(Stored data)
# # #
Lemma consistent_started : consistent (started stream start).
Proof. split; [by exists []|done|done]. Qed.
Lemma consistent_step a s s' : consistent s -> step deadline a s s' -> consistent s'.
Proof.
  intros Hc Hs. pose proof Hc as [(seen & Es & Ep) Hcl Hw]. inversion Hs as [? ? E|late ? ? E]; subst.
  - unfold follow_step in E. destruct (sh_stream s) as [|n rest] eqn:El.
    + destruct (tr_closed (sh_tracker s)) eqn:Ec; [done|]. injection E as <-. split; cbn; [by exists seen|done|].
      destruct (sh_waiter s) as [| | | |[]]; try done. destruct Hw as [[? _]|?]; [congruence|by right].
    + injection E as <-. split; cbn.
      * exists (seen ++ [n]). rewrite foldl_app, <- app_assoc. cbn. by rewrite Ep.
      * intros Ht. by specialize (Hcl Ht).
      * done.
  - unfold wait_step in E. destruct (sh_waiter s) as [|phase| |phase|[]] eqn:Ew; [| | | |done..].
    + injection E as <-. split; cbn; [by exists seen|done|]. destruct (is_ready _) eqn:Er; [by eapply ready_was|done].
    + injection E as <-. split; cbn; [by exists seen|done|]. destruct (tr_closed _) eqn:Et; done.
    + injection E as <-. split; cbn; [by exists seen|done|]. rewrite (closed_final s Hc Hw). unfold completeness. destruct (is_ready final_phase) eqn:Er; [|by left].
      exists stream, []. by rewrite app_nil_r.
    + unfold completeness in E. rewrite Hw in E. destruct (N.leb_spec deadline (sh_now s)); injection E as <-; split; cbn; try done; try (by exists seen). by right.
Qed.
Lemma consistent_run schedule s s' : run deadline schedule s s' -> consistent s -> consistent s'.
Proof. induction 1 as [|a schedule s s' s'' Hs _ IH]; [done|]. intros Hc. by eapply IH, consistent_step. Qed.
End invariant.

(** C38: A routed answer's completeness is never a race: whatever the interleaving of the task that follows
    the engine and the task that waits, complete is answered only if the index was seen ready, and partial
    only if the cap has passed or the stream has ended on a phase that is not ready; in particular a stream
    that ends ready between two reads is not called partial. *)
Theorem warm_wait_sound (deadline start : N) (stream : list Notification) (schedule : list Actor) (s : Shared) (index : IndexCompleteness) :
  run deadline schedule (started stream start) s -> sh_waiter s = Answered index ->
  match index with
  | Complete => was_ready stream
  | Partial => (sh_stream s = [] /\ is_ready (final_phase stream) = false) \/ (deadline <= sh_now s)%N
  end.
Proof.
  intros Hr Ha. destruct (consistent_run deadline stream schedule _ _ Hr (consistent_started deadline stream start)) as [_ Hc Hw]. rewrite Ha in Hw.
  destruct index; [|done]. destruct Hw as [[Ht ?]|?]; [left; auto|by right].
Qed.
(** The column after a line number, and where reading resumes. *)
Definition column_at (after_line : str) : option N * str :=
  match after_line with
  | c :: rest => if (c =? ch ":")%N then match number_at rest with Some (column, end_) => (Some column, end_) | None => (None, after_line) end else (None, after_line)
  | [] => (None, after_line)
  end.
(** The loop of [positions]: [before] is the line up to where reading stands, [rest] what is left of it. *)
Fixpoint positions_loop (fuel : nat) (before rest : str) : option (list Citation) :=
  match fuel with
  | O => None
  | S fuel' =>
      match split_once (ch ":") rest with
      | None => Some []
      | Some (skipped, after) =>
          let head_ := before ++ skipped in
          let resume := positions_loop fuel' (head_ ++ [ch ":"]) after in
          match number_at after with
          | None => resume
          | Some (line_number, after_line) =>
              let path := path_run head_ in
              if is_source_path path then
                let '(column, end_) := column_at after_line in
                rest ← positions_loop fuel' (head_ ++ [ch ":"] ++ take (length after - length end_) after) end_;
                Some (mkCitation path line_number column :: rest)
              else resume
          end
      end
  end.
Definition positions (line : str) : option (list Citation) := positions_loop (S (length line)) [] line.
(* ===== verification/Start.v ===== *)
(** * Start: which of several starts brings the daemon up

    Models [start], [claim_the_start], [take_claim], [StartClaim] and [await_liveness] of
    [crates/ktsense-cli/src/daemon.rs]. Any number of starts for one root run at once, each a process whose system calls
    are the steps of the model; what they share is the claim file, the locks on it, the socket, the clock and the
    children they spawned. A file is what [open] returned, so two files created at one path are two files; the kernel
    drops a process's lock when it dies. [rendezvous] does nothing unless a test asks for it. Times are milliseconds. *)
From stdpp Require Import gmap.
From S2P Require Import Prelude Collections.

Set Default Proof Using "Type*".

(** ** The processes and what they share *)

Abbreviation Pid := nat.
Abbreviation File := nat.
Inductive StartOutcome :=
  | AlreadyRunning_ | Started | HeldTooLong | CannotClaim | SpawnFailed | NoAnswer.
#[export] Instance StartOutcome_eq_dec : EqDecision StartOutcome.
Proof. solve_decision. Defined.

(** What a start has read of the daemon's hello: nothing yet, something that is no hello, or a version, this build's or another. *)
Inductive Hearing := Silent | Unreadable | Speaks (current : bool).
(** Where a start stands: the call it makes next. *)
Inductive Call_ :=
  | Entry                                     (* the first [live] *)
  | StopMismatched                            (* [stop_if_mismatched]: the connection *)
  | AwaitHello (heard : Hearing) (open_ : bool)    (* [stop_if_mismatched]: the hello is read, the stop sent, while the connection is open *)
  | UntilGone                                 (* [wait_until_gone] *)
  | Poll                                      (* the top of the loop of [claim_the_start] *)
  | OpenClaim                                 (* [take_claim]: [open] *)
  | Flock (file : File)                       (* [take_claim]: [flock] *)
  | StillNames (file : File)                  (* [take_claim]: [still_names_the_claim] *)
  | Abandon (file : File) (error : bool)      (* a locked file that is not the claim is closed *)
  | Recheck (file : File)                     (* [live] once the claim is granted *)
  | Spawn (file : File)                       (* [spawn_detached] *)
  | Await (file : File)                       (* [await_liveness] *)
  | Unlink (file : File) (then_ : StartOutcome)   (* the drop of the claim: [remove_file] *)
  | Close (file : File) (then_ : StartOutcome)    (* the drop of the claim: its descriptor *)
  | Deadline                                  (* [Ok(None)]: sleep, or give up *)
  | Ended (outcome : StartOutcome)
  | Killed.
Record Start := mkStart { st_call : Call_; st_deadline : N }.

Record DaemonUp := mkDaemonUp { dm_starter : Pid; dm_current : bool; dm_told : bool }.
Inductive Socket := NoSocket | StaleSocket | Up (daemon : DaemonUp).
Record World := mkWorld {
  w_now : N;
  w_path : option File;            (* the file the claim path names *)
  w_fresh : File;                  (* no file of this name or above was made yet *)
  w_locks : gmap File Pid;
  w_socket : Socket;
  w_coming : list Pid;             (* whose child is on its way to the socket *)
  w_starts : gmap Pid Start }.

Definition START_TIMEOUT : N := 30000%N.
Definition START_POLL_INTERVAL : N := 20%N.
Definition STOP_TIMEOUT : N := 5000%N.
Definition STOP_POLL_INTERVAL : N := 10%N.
# # #
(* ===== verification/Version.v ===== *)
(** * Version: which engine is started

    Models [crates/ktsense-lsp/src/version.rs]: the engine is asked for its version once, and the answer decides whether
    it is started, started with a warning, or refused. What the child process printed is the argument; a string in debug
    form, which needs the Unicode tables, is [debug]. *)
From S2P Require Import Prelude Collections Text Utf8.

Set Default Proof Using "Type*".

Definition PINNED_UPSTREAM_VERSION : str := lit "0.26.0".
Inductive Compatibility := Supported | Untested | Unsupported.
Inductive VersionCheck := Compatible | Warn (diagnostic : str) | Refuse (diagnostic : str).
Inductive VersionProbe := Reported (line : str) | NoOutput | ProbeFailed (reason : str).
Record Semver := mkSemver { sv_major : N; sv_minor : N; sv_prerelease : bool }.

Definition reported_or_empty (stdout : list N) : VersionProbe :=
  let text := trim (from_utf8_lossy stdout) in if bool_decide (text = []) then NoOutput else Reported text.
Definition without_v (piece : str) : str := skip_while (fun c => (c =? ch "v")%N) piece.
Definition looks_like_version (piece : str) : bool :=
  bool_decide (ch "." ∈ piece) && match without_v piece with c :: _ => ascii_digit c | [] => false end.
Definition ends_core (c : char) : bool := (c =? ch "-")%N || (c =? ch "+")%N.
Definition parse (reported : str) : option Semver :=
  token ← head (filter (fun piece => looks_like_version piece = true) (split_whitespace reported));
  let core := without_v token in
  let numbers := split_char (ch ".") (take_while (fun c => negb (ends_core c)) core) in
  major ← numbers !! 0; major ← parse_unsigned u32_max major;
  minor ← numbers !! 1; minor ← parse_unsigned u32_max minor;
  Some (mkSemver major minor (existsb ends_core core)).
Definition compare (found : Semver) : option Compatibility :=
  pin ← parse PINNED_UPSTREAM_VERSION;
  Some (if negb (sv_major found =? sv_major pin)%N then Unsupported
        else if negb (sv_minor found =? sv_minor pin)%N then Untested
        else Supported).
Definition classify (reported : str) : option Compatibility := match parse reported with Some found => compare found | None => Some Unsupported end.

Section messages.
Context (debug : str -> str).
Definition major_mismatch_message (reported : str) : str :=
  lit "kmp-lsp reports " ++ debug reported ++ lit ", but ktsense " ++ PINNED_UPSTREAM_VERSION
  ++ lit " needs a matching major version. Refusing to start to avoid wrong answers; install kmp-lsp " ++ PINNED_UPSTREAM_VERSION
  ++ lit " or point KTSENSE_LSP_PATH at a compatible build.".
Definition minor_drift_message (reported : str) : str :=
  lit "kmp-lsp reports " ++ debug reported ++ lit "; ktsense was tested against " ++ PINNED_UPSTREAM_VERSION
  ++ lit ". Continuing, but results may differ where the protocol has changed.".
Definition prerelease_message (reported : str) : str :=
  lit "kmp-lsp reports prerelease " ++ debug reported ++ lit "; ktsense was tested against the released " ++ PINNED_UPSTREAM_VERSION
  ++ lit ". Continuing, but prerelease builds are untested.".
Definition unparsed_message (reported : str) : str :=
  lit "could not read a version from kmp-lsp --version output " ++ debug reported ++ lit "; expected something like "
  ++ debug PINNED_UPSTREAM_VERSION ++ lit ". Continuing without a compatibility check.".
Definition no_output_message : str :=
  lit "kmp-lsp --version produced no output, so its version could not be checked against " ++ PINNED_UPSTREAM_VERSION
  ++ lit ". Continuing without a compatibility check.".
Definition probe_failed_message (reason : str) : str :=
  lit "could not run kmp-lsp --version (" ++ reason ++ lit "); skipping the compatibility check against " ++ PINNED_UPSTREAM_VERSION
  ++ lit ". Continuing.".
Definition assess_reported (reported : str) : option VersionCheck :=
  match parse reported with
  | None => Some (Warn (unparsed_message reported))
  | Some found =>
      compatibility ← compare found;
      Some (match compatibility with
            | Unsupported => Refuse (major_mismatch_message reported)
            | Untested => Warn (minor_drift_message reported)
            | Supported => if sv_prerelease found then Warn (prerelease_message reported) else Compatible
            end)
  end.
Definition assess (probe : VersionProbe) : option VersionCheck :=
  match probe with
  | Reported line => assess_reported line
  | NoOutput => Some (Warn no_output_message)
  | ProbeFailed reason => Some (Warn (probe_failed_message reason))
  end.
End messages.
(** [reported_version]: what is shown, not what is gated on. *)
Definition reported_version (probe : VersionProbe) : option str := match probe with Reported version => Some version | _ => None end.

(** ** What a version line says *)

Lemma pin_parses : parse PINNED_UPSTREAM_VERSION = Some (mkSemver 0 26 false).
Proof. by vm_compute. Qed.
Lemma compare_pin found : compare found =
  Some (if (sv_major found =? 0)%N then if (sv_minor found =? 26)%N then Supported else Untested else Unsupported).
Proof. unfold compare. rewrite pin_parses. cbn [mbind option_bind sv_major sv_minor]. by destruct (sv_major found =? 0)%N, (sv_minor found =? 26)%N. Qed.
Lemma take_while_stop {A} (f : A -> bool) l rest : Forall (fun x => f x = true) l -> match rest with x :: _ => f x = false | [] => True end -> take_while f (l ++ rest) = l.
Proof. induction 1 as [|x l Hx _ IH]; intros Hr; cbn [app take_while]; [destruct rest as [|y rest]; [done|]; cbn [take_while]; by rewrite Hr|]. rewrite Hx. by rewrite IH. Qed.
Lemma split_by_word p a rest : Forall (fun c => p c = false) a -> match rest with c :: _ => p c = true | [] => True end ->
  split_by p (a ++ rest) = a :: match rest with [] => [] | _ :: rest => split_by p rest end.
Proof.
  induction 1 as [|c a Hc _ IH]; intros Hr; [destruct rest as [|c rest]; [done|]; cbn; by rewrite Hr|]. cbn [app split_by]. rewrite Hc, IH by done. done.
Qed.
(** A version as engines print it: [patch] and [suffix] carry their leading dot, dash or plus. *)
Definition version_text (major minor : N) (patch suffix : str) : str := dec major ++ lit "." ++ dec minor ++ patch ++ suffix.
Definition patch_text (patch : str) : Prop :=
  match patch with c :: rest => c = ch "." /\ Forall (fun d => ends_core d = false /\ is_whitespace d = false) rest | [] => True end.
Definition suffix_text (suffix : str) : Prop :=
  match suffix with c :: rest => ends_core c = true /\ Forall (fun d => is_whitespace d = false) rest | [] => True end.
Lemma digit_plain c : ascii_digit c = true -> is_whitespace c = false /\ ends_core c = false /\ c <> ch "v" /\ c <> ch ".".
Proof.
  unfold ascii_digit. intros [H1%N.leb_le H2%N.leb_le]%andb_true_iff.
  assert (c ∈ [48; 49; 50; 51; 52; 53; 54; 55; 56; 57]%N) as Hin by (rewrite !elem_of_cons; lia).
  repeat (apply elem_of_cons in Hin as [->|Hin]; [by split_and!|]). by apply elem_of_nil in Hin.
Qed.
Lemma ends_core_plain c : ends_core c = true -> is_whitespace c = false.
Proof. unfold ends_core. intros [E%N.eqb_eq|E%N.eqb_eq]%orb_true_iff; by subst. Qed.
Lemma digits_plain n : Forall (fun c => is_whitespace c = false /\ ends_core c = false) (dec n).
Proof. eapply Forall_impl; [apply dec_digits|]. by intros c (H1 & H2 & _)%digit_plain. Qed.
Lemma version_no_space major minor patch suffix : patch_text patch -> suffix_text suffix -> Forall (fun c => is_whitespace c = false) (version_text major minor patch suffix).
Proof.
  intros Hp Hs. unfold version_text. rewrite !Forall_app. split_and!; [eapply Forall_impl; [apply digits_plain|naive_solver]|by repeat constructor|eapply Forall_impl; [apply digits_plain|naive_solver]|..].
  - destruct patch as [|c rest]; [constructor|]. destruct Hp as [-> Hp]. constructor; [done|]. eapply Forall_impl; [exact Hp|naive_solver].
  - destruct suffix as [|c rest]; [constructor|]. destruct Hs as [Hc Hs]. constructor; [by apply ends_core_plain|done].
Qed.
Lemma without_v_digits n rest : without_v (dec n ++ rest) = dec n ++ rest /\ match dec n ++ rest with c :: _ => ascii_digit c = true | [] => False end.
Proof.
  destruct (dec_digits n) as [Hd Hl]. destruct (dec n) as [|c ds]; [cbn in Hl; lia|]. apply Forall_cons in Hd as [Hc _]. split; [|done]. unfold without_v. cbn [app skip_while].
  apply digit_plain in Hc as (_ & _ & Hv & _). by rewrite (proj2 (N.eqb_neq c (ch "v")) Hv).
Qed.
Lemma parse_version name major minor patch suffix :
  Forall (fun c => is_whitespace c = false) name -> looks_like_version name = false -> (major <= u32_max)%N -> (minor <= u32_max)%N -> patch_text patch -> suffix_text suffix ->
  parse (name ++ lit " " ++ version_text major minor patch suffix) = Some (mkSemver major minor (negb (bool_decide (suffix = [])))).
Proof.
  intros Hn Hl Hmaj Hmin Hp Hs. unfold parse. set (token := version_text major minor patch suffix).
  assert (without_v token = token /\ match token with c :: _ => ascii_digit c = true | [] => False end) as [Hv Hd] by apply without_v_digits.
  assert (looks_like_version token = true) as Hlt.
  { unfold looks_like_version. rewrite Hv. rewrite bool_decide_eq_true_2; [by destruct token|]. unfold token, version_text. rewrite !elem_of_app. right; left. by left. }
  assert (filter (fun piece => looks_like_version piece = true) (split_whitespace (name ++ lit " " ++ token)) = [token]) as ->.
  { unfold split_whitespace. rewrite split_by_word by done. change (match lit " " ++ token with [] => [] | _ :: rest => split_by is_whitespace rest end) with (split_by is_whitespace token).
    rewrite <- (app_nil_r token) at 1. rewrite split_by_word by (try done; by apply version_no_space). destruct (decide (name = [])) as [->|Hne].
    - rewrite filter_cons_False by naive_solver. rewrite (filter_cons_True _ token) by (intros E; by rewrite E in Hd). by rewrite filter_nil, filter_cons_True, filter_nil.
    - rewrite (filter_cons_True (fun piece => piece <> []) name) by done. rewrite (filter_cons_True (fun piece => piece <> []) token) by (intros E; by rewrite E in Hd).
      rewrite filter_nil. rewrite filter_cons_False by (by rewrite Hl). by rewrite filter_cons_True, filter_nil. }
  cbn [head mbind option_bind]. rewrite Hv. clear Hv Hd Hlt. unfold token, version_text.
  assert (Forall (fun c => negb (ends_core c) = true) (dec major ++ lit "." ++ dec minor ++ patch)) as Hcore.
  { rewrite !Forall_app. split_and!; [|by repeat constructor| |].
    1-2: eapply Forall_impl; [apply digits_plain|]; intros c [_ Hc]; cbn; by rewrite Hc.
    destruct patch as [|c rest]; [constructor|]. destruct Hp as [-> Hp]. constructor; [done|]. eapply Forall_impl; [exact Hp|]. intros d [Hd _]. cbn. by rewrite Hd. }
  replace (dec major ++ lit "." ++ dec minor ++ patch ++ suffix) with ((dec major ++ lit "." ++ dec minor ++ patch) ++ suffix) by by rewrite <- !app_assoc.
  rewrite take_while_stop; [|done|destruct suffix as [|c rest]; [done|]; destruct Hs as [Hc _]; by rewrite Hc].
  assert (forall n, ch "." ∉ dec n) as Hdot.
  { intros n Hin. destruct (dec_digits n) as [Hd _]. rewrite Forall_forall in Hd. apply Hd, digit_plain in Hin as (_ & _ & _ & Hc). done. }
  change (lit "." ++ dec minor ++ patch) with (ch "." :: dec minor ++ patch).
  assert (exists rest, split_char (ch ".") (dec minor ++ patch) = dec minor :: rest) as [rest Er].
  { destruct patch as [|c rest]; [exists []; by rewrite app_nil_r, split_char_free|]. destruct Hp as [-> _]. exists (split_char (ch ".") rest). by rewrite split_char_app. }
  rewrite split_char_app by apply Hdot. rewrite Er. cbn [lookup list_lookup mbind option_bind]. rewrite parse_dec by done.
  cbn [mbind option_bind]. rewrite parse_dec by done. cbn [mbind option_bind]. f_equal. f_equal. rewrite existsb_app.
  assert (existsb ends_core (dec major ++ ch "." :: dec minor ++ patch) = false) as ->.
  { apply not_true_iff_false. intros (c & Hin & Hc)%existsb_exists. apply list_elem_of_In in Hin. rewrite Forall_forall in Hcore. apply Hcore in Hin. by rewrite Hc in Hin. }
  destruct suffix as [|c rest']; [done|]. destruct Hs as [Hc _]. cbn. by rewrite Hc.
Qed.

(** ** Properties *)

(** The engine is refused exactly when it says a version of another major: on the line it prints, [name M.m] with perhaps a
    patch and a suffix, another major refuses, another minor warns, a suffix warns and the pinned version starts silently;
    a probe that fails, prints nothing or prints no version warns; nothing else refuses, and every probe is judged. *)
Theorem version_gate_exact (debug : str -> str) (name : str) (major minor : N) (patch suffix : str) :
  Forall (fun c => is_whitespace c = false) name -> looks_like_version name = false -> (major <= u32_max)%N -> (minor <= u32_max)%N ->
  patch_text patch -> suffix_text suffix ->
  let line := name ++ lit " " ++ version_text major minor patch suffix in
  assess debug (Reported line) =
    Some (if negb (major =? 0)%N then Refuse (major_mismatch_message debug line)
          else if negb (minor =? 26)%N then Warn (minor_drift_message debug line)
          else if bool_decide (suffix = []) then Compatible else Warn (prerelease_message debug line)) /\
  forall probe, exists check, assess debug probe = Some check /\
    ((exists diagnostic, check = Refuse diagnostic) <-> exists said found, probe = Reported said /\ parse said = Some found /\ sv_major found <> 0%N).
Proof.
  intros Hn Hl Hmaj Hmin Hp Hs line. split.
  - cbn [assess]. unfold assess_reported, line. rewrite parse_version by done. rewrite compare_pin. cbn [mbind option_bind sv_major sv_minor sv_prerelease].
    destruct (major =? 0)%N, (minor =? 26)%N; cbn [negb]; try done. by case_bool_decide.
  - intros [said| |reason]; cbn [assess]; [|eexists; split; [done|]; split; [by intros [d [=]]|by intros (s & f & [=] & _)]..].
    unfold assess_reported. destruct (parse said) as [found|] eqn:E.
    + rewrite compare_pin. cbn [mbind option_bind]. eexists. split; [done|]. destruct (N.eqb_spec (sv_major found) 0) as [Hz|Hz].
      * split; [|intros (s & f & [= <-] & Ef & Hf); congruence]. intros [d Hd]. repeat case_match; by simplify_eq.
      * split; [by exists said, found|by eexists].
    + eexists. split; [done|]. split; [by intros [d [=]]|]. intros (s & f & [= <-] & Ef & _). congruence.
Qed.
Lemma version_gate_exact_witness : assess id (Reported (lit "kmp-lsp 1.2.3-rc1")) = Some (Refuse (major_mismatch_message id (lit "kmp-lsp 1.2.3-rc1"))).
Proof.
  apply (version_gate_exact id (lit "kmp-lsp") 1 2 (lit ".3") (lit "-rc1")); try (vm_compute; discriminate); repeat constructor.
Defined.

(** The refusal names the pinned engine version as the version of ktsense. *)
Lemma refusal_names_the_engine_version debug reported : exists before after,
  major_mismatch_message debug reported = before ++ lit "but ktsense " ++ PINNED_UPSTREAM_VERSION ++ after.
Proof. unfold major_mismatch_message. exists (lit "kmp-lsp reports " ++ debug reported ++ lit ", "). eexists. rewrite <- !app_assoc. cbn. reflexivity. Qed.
# # #
TASK DIRECTIONS: Out of the data above, give again only the lines starting at the one holding "(** * Version: which engine is started" and ending at the one holding "Definition without_v (piece", unchanged.

ANSWER TO THE PROBLEM:
(** * Version: which engine is started

    Models [crates/ktsense-lsp/src/version.rs]: the engine is asked for its version once, and the answer decides whether
    it is started, started with a warning, or refused. What the child process printed is the argument; a string in debug
    form, which needs the Unicode tables, is [debug]. *)
From S2P Require Import Prelude Collections Text Utf8.

Set Default Proof Using "Type*".

Definition PINNED_UPSTREAM_VERSION : str := lit "0.26.0".
Inductive Compatibility := Supported | Untested | Unsupported.
Inductive VersionCheck := Compatible | Warn (diagnostic : str) | Refuse (diagnostic : str).
Inductive VersionProbe := Reported (line : str) | NoOutput | ProbeFailed (reason : str).
Record Semver := mkSemver { sv_major : N; sv_minor : N; sv_prerelease : bool }.

Definition reported_or_empty (stdout : list N) : VersionProbe :=
  let text := trim (from_utf8_lossy stdout) in if bool_decide (text = []) then NoOutput else Reported text.
Definition without_v (piece : str) : str := skip_while (fun c => (c =? ch "v")%N) piece.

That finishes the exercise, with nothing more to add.